** Opening RECORDS TO PROCESS block **

(* ===== verification/Publisher.v ===== *)
(** * eventbus: the publisher and the outbox's publisher factory

    eventbus/publisher.go and publisher_interceptor.go, and
    transport/outbox/factory.go over the sender of [Envelope]. A publish option
    is a function of the metadata it edits; the options of the package are of
    this kind. An interceptor is any program of the world, and gets of the
    publisher it is handed what the innermost call reads ([impl]). *)
From S2P Require Import Prelude Errors GoLib Event Bound Relay Envelope Codec.
#[local] Open Scope Z_scope.

Section publisher.
Context `{UrlLib} `{Unicode} `{Protobuf} {W : Type} `{Host W}.
(** The codecs registered when the program's initialisers have run. *)
Context (registeredCodecs : gmap string Codec).

(** eventbus.Sender *)
Definition Sender : Type := cx → option Metadata → option string → M W error.

Definition PublishOption : Type := Metadata → Metadata.
Definition IDGenerator : Type := M W (string + err).
(** [newRandom] is github.com/google/uuid's NewRandom, as text. *)
Definition generateUUIDv4 (newRandom : M W (string + err)) : IDGenerator :=
  r ← newRandom;
  mret (ewrap "eventbus: generate uuid v4 event id" (r : string + err)).

Definition WithEventID (id : string) : PublishOption := λ m,
  mkMetadata (SpecVersion m) (Type_ m) (Source m) (Subject m) id (Time m) (Extensions m)
    (DataSchema m) (DataContentType m).
Definition WithEventContentType (contentType : string) : PublishOption := λ m,
  mkMetadata (SpecVersion m) (Type_ m) (Source m) (Subject m) (ID m) (Time m) (Extensions m)
    (DataSchema m) (ToLower contentType).
Definition WithEventSource (source : string) : PublishOption := λ m,
  mkMetadata (SpecVersion m) (Type_ m) source (Subject m) (ID m) (Time m) (Extensions m)
    (DataSchema m) (DataContentType m).
Definition WithEventSubject (subject : string) : PublishOption := λ m,
  mkMetadata (SpecVersion m) (Type_ m) (Source m) subject (ID m) (Time m) (Extensions m)
    (DataSchema m) (DataContentType m).
Definition WithEventDataSchema (schema : option url) : PublishOption := λ m,
  mkMetadata (SpecVersion m) (Type_ m) (Source m) (Subject m) (ID m) (Time m) (Extensions m)
    schema (DataContentType m).
Definition WithEventExtension (name : string) (value : goval) : PublishOption := λ m,
  mkMetadata (SpecVersion m) (Type_ m) (Source m) (Subject m) (ID m) (Time m)
    (Some (<[name := value]> (default ∅ (Extensions m)))) (DataSchema m) (DataContentType m).
Definition WithEventTime (t : Z) : PublishOption := λ m,
  mkMetadata (SpecVersion m) (Type_ m) (Source m) (Subject m) (ID m) t (Extensions m)
    (DataSchema m) (DataContentType m).

(** What [publish] reads of a [PublisherImpl]. *)
Record impl := mkImpl {
  sender : Sender;
  idGenerator : IDGenerator;
  defaultContentType : string;
  defaultCodec : option Codec }.
Definition PublishFn : Type := cx → string → Any → impl → list PublishOption → M W error.
Definition PublisherInterceptor : Type :=
  cx → string → Any → impl → PublishFn → list PublishOption → M W error.

Record publisherOptions := mkPublisherOptions {
  publishOptions : list PublishOption;
  chainInterceptors : list PublisherInterceptor;
  interceptor : option PublisherInterceptor;
  optIDGenerator : IDGenerator }.
Definition PublisherOption : Type := publisherOptions → publisherOptions.
Definition defaultPublisherOptions (newRandom : M W (string + err)) : publisherOptions :=
  mkPublisherOptions [] [] None (generateUUIDv4 newRandom).
Definition WithDefaultPublishOptions (pos : list PublishOption) : PublisherOption := λ o,
  mkPublisherOptions (publishOptions o ++ pos) (chainInterceptors o) (interceptor o) (optIDGenerator o).
Definition WithPublisherContentType (t : string) : PublisherOption :=
  WithDefaultPublishOptions [WithEventContentType t].
Definition WithIDGenerator (gen : option IDGenerator) : PublisherOption := λ o,
  match gen with
  | Some gen => mkPublisherOptions (publishOptions o) (chainInterceptors o) (interceptor o) gen
  | None => o
  end.
Definition WithPublisherInterceptor (f : option PublisherInterceptor) : PublisherOption := λ o,
  mkPublisherOptions (publishOptions o) (chainInterceptors o) f (optIDGenerator o).
Definition WithChainPublisherInterceptor (ints : list PublisherInterceptor) : PublisherOption := λ o,
  mkPublisherOptions (publishOptions o) (chainInterceptors o ++ ints) (interceptor o) (optIDGenerator o).

(** ** Interceptor chains *)

(** [chainInvoker interceptors curr finalInvoker], on the interceptors after
    [curr]. *)
Fixpoint chainInvoker (rest : list PublisherInterceptor) (finalInvoker : PublishFn) : PublishFn :=
  match rest with
  | [] => finalInvoker
  | i :: rest => λ ctx name e p opts, i ctx name e p (chainInvoker rest finalInvoker) opts
  end.
Definition chainPublisherInterceptors (o : publisherOptions) : option PublisherInterceptor :=
  let interceptors := match interceptor o with
                      | Some i => i :: chainInterceptors o
                      | None => chainInterceptors o
                      end in
  match interceptors with
  | [] => None
  | [i] => Some i
  | i :: rest => Some (λ ctx name e p invoker opts, i ctx name e p (chainInvoker rest invoker) opts)
  end.

(** ** Construction *)
Definition completeMetadata (m : Metadata) : M W Metadata :=
  let m := if String.eqb (DataContentType m) ""
           then mkMetadata (SpecVersion m) (Type_ m) (Source m) (Subject m) (ID m) (Time m)
                  (Extensions m) (DataSchema m) (ContentType protoName)
           else m in
  let m := if String.eqb (Source m) "" then WithEventSource "protoevent-go" m else m in
  if Time m =? 0 then t ← now; mret (WithEventTime t m) else mret m.

Definition zeroMetadata : Metadata := mkMetadata "" "" "" "" "" 0 None None "".
Definition resolveDefaultCodec (opts : list PublishOption) : M W (string * option Codec) :=
  md ← completeMetadata (foldl (λ m opt, opt m) zeroMetadata opts);
  let '(subtype, ok) := ContentSubtype (DataContentType md) in
  if negb ok then mret (""%string, None)
  else match GetCodec registeredCodecs subtype with
       | inr _ => mret (""%string, None)
       | inl codec => mret (DataContentType md, Some codec)
       end.

Record PublisherImpl := mkPublisherImpl { pimpl : impl; options : publisherOptions }.
Definition NewPublisher (newRandom : M W (string + err)) (sender : Sender)
    (opts : list PublisherOption) : M W PublisherImpl :=
  let options := foldl (λ o opt, opt o) (defaultPublisherOptions newRandom) opts in
  r ← resolveDefaultCodec (publishOptions options);
  let '(ct, codec) := r : string * option Codec in
  mret (mkPublisherImpl (mkImpl sender (optIDGenerator options) ct codec)
          (mkPublisherOptions (publishOptions options) (chainInterceptors options)
             (chainPublisherInterceptors options) (optIDGenerator options))).

(** ** Publishing *)
Definition codecFor (p : impl) (contentType : string) : Codec + err :=
  let full :=
    let '(contentSubtype, ok) := ContentSubtype contentType in
    if negb ok then inr (New "unsupported content type")
    else ewrap "eventbus: publish" (GetCodec registeredCodecs contentSubtype) in
  match defaultCodec p with
  | Some codec => if String.eqb contentType (defaultContentType p) then inl codec else full
  | None => full
  end.

Definition publishExtension (k : string) (v : goval) : error :=
  if ReservedExtensionName k
  then Some (New "eventbus: publish: extension collides with a core CloudEvents attribute")
  else wrapf "eventbus: publish: extension" <$> ValidExtensionValue v.
(** The loop over the map, in whatever order it is visited. *)
Fixpoint publishExtensions (l : list (string * goval)) : error :=
  match l with
  | [] => None
  | (k, v) :: l => match publishExtension k v with Some e => Some e | None => publishExtensions l end
  end.

Definition dropEmptySchema (m : Metadata) : Metadata :=
  match DataSchema m with
  | Some u => if String.eqb (url_String u) "" then WithEventDataSchema None m else m
  | None => m
  end.

(** The event's ID, when no option set one. *)
Definition mintID (p : impl) (md : Metadata) : M W (Metadata + err) :=
  if String.eqb (ID md) "" then
    id ← idGenerator p;
    mret (match id : string + err with
          | inl id => inl (WithEventID id md)
          | inr er => inr (wrapf "generate event id" er)
          end)
  else mret (inl md).
Definition publish : PublishFn := λ ctx name e p opts,
  match SplitType name with
  | inr er => mret (Some (wrapf "eventbus: publish" er))
  | inl _ =>
      let md := foldl (λ m opt, opt m) (NewMetadata name) opts in
      r ← mintID p md;
      match r : Metadata + err with
      | inr er => mret (Some er)
      | inl md =>
          md ← completeMetadata md;
          let md := dropEmptySchema md in
          match publishExtensions (map_to_list (default ∅ (Extensions md))) with
          | Some er => mret (Some er)
          | None =>
              match codecFor p (DataContentType md) with
              | inr er => mret (Some er)
              | inl codec =>
                  match Marshal codec e with
                  | inr er => mret (Some (wrapf "marshal" er))
                  | inl data =>
                      er ← sender p ctx (Some md) data;
                      mret (wrapf "send" <$> er)
                  end
              end
          end
      end
  end.

(** [combine] copies; without mutation it is concatenation. *)
Definition combine (o1 o2 : list PublishOption) : list PublishOption :=
  match o1, o2 with
  | [], _ => o2
  | _, [] => o1
  | _, _ => o1 ++ o2
  end.
Definition Publish (p : PublisherImpl) (ctx : cx) (name : string) (e : Any)
    (opts : list PublishOption) : M W error :=
  let opts := combine (publishOptions (options p)) opts in
  match interceptor (options p) with
  | Some i => i ctx name e (pimpl p) publish opts
  | None => publish ctx name e (pimpl p) opts
  end.

(** ** transport/outbox/factory.go *)
Record factoryOptions := mkFactoryOptions {
  publisherOpts : list PublisherOption;
  senderOpts : list (senderOptions (W:=W) → senderOptions (W:=W)) }.
Definition FactoryOption : Type := factoryOptions → factoryOptions.
Definition WithPublisherOptions (opts : list PublisherOption) : FactoryOption := λ o,
  mkFactoryOptions (publisherOpts o ++ opts) (senderOpts o).
Definition WithSenderOptions (opts : list (senderOptions (W:=W) → senderOptions (W:=W))) : FactoryOption := λ o,
  mkFactoryOptions (publisherOpts o) (senderOpts o ++ opts).
(** [create] is the generated constructor of the typed publisher. *)
Record PublisherFactory (T : Type) := mkPublisherFactory {
  foptions : factoryOptions;
  create : PublisherImpl → T }.
Definition NewPublisherFactory {T} (create : PublisherImpl → T) (opts : list FactoryOption) : PublisherFactory T :=
  mkPublisherFactory T (foldl (λ o opt, opt o) (mkFactoryOptions [] []) opts) create.
Definition Create {T} (newRandom : M W (string + err)) (f : PublisherFactory T) (store : OutboxStore) : M W T :=
  let s := NewSender store (senderOpts (foptions T f)) in
  p ← NewPublisher newRandom (SenderSend s) (publisherOpts (foptions T f));
  mret (create T f p).
End publisher.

** Closing RECORDS TO PROCESS block **

* **EXERCISE DESCRIPTION**
Taking the entries above, write out exactly each line from the one holding "let options := foldl" to the one holding "mret (mkPublisherImpl (mkImpl", both included, and stop there.

* **RESPONSE**
  let options := foldl (λ o opt, opt o) (defaultPublisherOptions newRandom) opts in
  r ← resolveDefaultCodec (publishOptions options);
  let '(ct, codec) := r : string * option Codec in
  mret (mkPublisherImpl (mkImpl sender (optIDGenerator options) ct codec)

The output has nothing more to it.